ACTIVITY
Working from the records below, repeat exactly the lines starting at the line that contains "Lemma payload_Some b" and ending at the line that contains "unfold payload, EntryBuilder_data.", inclusive.

Saved entries
Lemma find_subtree_iff l name n :
  NoDup (st_name <$> l) -> find_subtree l name = Some n <-> n ∈ l /\ st_name n = name.
Proof.
  intros Hnd. split; [apply find_subtree_Some|]. intros [Hin Hn]. unfold find_subtree.
  induction l as [|m l IH]; [by apply not_elem_of_nil in Hin|]. rewrite fmap_cons, NoDup_cons in Hnd.
  destruct Hnd as [Hm Hnd]. simpl. apply elem_of_cons in Hin as [->|Hin]; [by rewrite bool_decide_true|].
  rewrite bool_decide_false; [by apply IH|]. intros Heq. apply Hm. rewrite Heq, <- Hn. by apply list_elem_of_fmap_2.
Qed.

Lemma payload_Some b name d :
  payload b name = Some d <-> d <> [] /\ exists n, find_subtree (b_subtrees b) name = Some n /\ st_data n = Some d.
Proof.
  unfold payload, EntryBuilder_data. destruct (find_subtree (b_subtrees b) name) as [n|]; simpl; [|naive_solver].
  destruct (st_data n) as [[|x l]|] eqn:E; simpl; naive_solver.
Qed.

(** Two builders with the same data have the same payloads. *)
Lemma payload_same b b' :
  (forall name, EntryBuilder_data b' name = EntryBuilder_data b name \/
     is_ok (EntryBuilder_data b name) = false /\ is_ok (EntryBuilder_data b' name) = false) ->
  forall name, payload b' name = payload b name.
Proof.
  intros H name. unfold payload. destruct (H name) as [->|[H1 H2]]; [done|].
  by destruct (EntryBuilder_data b name), (EntryBuilder_data b' name).
Qed.

Lemma set_subtree_parents_same b name ps : builder_same b (set_subtree_parents b name ps).
Proof.
  split; [done|]. split; [|by apply upsert_unset]. apply payload_same. intros n.
  unfold EntryBuilder_data, set_subtree_parents, on_subtrees. simpl.
  rewrite find_subtree_upsert by done. case_decide as Hn; [|by left]. subst.
  destruct (find_subtree (b_subtrees b) name); [by left|by right].
Qed.

Lemma set_subtree_parents_ok b name ps : builder_ok b -> builder_ok (set_subtree_parents b name ps).
Proof. by apply upsert_subtree_ok. Qed.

ANSWER SECTION
Lemma payload_Some b name d :
  payload b name = Some d <-> d <> [] /\ exists n, find_subtree (b_subtrees b) name = Some n /\ st_data n = Some d.
Proof.
  unfold payload, EntryBuilder_data. destruct (find_subtree (b_subtrees b) name) as [n|]; simpl; [|naive_solver].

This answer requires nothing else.